[Work item]: Return, word for word, the lines of the listing below from the one with "None => (f, x, Continue)" through the one with "Definition on_request (f", and no other lines.

[The data]:
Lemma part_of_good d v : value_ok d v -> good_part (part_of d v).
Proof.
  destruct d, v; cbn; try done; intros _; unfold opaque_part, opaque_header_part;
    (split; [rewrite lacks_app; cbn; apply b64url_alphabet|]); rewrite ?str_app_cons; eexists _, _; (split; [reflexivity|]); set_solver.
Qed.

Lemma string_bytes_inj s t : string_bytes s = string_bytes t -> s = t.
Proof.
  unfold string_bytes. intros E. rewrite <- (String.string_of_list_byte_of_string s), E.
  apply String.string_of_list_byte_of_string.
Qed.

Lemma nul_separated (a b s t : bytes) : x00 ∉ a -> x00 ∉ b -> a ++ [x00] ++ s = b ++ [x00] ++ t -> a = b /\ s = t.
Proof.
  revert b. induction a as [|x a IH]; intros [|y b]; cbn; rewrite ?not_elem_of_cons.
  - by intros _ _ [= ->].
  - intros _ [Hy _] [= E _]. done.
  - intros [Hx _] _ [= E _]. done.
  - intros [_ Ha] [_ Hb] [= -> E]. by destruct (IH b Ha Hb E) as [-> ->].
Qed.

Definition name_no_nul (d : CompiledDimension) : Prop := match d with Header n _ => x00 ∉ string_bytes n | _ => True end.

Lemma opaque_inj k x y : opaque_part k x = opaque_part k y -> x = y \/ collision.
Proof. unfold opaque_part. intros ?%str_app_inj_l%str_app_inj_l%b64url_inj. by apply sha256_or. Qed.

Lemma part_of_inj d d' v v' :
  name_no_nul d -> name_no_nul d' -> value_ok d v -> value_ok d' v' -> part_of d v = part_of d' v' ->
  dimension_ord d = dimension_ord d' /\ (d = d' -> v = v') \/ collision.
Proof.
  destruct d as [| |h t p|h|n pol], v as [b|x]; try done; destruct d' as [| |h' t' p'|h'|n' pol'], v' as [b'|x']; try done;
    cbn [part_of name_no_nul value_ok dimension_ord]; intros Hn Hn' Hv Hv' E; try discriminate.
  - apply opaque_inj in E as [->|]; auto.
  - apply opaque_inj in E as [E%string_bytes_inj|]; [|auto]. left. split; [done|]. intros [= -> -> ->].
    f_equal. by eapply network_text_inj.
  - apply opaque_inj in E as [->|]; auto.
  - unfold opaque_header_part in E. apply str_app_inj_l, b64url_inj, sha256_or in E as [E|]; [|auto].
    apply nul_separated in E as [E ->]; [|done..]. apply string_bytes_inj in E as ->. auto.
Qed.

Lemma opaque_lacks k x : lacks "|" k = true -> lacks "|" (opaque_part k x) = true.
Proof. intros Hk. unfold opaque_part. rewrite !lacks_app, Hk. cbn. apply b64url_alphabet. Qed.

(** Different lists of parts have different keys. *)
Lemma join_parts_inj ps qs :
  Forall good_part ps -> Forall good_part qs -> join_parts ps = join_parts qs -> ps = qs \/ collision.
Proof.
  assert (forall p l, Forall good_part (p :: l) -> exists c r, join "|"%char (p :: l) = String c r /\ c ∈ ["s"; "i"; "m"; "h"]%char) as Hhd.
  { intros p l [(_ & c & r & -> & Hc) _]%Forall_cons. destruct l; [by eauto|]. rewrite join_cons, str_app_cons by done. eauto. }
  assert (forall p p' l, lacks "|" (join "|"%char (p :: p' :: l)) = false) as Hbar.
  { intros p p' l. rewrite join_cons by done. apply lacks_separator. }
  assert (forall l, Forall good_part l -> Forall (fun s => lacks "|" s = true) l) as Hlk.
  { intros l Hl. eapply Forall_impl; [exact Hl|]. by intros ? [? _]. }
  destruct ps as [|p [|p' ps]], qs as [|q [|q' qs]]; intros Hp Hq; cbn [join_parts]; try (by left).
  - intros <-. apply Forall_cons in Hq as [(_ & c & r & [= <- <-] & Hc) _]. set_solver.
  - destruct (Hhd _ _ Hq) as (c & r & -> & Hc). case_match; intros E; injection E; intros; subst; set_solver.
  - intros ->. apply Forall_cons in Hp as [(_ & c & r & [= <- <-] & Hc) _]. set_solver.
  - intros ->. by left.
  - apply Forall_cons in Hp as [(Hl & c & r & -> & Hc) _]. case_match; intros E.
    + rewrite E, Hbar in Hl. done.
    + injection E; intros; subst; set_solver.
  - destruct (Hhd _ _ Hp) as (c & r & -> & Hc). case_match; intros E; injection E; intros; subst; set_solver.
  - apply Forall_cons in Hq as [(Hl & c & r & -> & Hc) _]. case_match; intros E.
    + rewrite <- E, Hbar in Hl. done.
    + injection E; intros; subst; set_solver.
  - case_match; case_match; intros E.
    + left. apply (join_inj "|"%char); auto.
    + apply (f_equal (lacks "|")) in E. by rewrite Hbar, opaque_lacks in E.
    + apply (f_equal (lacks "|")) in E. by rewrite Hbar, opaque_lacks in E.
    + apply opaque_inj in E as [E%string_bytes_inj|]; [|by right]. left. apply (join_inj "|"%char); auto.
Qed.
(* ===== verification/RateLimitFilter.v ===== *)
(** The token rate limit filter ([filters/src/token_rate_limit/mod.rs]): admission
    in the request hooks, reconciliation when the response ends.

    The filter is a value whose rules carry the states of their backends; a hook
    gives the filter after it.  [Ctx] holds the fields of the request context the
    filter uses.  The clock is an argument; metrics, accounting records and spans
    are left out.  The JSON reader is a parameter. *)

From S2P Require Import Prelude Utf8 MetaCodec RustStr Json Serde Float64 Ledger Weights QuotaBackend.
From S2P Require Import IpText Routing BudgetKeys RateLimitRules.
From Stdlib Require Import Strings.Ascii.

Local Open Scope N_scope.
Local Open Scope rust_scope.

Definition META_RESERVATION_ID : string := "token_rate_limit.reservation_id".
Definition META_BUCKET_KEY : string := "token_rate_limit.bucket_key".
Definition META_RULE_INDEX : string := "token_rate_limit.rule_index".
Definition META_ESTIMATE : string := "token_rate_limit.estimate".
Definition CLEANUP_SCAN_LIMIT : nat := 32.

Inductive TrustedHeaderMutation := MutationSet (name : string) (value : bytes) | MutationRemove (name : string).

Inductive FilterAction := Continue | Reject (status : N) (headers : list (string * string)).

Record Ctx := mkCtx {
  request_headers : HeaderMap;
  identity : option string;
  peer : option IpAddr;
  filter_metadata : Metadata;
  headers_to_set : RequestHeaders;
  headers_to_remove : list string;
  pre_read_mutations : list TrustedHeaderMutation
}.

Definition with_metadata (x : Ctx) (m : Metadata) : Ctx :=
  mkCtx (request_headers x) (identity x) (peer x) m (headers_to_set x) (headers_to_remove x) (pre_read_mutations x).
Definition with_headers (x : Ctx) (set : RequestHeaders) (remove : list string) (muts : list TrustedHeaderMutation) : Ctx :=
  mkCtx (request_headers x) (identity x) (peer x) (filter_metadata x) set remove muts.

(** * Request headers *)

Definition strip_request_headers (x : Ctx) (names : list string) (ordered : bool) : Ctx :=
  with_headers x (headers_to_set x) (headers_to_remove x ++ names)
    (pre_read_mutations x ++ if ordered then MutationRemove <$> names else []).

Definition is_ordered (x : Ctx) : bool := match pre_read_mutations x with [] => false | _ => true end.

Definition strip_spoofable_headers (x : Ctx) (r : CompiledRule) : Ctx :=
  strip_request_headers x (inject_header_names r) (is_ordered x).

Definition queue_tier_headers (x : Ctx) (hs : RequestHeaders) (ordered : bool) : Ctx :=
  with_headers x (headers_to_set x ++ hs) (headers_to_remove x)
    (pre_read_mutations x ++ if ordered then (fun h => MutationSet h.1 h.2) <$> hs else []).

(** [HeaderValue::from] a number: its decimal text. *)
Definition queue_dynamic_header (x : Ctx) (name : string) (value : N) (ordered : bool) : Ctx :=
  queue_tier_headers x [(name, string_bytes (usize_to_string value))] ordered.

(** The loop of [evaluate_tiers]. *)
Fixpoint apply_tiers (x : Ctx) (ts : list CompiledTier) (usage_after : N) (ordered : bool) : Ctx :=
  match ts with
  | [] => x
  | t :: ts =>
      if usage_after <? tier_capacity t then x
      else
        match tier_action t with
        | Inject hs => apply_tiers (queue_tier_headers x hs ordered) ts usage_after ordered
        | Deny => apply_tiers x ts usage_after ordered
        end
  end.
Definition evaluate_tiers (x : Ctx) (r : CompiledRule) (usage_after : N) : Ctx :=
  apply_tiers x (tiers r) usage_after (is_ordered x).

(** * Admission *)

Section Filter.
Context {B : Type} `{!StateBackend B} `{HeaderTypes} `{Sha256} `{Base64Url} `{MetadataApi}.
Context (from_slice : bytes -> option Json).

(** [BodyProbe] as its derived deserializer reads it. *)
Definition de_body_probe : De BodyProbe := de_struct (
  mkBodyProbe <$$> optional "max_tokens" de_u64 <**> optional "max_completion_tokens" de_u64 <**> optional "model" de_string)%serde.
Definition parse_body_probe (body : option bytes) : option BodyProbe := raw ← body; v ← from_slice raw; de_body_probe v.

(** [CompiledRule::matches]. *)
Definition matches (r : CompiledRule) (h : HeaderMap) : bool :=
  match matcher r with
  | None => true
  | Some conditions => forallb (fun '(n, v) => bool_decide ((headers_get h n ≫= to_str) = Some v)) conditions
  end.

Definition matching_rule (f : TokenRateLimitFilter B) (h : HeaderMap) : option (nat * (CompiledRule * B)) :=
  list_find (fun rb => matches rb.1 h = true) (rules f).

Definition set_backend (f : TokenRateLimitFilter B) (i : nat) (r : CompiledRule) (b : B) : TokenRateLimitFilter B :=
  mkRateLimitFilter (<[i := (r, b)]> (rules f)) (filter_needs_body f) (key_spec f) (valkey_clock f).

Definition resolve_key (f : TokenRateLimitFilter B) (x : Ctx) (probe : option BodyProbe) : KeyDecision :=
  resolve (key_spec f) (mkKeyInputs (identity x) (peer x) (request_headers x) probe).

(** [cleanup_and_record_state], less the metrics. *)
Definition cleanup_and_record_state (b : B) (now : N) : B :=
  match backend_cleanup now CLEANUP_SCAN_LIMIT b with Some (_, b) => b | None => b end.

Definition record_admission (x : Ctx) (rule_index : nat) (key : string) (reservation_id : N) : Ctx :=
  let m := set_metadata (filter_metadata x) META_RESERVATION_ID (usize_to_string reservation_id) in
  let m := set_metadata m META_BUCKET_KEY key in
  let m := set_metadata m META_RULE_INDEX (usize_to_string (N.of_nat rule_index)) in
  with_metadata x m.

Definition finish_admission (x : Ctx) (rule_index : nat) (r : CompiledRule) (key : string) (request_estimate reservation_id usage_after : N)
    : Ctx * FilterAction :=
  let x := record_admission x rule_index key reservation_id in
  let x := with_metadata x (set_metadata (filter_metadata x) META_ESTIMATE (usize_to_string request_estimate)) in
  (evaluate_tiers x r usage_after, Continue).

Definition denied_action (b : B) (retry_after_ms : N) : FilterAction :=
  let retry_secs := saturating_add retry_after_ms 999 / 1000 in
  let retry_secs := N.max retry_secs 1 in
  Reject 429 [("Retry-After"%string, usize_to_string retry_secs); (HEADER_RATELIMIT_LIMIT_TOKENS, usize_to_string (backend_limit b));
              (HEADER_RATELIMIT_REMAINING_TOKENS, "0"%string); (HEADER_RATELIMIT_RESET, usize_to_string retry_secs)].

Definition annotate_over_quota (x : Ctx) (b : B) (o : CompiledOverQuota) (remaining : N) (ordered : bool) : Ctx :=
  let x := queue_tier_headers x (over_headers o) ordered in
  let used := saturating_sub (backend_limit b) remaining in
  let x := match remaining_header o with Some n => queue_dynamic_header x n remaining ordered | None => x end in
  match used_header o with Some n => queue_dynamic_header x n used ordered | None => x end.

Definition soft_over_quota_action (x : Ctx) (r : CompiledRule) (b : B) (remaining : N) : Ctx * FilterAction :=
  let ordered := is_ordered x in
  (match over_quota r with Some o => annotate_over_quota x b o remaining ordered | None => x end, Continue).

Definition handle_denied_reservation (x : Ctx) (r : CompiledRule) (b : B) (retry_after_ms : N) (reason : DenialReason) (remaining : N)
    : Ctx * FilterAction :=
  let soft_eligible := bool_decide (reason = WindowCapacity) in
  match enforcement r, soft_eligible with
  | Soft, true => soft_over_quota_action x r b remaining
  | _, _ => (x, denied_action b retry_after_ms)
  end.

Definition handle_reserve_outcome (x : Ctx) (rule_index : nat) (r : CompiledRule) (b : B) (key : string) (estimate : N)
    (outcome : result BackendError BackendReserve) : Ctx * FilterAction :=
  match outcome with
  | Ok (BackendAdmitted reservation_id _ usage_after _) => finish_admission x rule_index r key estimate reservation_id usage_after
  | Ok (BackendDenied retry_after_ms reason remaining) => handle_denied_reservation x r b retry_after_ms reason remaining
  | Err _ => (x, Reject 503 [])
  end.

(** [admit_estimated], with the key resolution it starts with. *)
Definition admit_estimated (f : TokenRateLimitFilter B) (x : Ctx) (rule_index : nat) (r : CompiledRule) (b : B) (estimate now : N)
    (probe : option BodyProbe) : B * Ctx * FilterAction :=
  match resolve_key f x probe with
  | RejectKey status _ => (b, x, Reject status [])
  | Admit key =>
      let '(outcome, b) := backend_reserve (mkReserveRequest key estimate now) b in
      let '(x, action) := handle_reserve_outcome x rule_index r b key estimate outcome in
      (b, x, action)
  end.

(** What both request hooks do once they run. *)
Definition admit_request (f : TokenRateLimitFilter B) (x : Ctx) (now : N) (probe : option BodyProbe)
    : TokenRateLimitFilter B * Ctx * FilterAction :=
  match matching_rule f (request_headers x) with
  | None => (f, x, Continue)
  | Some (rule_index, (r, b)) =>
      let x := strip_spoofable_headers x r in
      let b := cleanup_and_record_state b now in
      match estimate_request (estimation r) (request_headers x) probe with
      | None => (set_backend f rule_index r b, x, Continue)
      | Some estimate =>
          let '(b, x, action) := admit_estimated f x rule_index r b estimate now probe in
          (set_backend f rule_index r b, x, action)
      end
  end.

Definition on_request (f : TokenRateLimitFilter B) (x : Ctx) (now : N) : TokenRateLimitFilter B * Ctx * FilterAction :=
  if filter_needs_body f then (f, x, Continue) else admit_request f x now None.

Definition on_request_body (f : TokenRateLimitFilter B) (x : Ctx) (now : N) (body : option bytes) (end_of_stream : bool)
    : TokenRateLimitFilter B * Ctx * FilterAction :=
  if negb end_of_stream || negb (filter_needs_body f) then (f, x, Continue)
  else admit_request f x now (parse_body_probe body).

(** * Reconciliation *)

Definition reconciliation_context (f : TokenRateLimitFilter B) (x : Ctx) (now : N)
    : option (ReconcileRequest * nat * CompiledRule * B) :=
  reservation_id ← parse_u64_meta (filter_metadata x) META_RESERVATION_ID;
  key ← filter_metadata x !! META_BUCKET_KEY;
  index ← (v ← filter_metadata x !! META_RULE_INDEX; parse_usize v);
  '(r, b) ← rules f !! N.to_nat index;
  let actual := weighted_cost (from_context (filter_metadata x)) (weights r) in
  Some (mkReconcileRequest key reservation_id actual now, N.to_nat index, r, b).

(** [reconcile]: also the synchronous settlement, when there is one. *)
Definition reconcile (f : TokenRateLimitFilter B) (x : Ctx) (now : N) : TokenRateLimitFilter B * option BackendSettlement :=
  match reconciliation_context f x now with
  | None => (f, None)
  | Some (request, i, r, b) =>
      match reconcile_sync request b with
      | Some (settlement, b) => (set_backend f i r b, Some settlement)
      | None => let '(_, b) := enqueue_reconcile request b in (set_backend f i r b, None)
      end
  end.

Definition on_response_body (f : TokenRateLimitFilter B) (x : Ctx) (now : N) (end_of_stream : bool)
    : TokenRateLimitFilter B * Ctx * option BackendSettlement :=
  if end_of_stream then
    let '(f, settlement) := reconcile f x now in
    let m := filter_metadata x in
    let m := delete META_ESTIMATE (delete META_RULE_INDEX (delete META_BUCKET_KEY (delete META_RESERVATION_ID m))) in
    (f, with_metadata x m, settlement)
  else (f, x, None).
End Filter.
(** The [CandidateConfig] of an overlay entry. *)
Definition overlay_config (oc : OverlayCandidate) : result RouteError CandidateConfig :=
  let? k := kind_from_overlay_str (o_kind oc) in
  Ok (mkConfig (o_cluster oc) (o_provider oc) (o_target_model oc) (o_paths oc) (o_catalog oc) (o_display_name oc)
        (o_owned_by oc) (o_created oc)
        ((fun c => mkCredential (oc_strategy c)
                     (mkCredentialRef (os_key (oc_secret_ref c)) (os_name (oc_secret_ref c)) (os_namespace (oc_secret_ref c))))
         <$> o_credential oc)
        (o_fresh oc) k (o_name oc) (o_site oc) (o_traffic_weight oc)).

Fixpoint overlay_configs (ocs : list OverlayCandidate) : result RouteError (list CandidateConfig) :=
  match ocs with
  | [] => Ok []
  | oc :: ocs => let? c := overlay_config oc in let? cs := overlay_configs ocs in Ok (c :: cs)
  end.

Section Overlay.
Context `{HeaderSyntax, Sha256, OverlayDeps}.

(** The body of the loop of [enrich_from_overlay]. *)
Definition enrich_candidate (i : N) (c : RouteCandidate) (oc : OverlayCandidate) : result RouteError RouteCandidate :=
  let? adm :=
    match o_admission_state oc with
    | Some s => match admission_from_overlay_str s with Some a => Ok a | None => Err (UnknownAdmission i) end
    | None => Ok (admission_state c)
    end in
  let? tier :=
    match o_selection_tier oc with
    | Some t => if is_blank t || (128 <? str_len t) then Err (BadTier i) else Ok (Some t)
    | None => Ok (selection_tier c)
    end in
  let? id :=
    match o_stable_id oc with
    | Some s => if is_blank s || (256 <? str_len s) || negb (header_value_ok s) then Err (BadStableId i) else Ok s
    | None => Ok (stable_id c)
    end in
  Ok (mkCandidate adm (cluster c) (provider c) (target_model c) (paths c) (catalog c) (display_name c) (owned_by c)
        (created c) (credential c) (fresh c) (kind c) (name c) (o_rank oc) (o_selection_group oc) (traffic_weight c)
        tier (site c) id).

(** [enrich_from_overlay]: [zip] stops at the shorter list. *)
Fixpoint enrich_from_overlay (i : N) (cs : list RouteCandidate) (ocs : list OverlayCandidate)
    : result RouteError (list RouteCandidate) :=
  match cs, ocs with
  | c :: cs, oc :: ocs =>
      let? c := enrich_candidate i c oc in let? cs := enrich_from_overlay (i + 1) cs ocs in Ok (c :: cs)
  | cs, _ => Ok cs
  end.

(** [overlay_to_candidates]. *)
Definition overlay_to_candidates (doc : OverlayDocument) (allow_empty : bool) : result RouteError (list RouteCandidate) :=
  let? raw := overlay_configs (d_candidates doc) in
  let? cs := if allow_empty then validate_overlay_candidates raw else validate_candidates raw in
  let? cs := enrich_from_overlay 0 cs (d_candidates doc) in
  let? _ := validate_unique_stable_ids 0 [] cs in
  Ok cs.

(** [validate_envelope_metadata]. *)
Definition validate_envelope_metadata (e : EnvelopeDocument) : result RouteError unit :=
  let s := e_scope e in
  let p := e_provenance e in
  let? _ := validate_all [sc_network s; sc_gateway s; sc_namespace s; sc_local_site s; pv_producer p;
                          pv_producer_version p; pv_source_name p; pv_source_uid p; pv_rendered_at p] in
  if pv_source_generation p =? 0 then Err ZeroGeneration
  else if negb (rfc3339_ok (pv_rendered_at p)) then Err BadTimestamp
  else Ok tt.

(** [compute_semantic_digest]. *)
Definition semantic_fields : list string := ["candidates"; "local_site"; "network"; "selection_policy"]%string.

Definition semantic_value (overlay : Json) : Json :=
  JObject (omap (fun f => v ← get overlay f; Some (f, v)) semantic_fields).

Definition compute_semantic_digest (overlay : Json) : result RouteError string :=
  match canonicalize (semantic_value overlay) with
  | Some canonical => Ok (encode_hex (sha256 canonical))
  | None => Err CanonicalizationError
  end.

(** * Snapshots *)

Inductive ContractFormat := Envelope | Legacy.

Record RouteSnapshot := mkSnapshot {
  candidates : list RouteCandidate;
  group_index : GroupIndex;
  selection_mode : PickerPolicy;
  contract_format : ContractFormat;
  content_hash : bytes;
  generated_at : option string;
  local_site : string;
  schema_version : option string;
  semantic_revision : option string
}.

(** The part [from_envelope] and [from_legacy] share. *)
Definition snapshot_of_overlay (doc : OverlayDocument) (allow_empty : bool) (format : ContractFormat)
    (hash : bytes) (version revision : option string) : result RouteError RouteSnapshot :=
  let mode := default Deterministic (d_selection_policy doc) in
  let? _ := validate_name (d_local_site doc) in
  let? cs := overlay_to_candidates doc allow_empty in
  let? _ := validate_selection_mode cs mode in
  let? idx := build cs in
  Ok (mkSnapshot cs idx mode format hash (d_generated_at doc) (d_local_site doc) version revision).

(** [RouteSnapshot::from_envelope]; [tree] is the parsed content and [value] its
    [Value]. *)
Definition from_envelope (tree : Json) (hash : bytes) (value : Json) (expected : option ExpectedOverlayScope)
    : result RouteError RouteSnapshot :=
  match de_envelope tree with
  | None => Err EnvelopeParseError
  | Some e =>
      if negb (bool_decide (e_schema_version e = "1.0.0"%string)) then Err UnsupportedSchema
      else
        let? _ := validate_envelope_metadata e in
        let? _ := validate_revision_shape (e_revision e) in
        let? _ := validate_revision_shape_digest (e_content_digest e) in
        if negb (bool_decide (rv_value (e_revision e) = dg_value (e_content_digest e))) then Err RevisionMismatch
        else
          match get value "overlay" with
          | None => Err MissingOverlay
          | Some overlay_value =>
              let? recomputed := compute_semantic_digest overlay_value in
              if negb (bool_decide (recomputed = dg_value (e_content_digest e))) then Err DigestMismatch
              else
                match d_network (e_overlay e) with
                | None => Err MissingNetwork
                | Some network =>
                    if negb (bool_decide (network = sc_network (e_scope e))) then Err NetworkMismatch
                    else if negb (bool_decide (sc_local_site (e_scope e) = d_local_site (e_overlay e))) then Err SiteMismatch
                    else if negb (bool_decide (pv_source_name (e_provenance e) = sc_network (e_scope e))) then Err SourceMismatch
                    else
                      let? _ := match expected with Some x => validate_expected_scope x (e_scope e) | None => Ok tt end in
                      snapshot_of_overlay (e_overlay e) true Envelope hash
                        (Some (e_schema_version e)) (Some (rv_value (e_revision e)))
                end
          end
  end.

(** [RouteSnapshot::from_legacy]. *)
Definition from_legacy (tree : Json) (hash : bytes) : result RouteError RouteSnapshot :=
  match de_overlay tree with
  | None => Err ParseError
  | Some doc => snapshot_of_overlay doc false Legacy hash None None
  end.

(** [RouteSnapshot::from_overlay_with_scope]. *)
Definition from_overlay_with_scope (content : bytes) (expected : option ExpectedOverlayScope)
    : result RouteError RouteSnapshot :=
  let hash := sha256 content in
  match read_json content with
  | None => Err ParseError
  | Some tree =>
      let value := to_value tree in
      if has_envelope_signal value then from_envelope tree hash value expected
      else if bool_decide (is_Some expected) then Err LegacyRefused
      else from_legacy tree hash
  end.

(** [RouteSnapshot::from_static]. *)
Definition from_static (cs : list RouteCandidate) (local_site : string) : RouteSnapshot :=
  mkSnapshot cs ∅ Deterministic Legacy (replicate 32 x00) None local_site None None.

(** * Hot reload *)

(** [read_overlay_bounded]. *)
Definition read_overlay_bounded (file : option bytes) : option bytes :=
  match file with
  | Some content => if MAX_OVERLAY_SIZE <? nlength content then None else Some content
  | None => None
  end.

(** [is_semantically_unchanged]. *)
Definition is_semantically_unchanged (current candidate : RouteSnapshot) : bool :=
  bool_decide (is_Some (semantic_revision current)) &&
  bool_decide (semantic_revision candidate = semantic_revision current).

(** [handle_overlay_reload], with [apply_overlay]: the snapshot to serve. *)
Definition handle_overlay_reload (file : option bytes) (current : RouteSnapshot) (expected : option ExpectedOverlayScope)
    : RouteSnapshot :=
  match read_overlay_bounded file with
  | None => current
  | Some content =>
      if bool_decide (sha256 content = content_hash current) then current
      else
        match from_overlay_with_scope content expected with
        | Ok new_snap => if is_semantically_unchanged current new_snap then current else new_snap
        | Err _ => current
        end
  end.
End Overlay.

[Written answer]:
  | None => (f, x, Continue)
  | Some (rule_index, (r, b)) =>
      let x := strip_spoofable_headers x r in
      let b := cleanup_and_record_state b now in
      match estimate_request (estimation r) (request_headers x) probe with
      | None => (set_backend f rule_index r b, x, Continue)
      | Some estimate =>
          let '(b, x, action) := admit_estimated f x rule_index r b estimate now probe in
          (set_backend f rule_index r b, x, action)
      end
  end.

Definition on_request (f : TokenRateLimitFilter B) (x : Ctx) (now : N) : TokenRateLimitFilter B * Ctx * FilterAction :=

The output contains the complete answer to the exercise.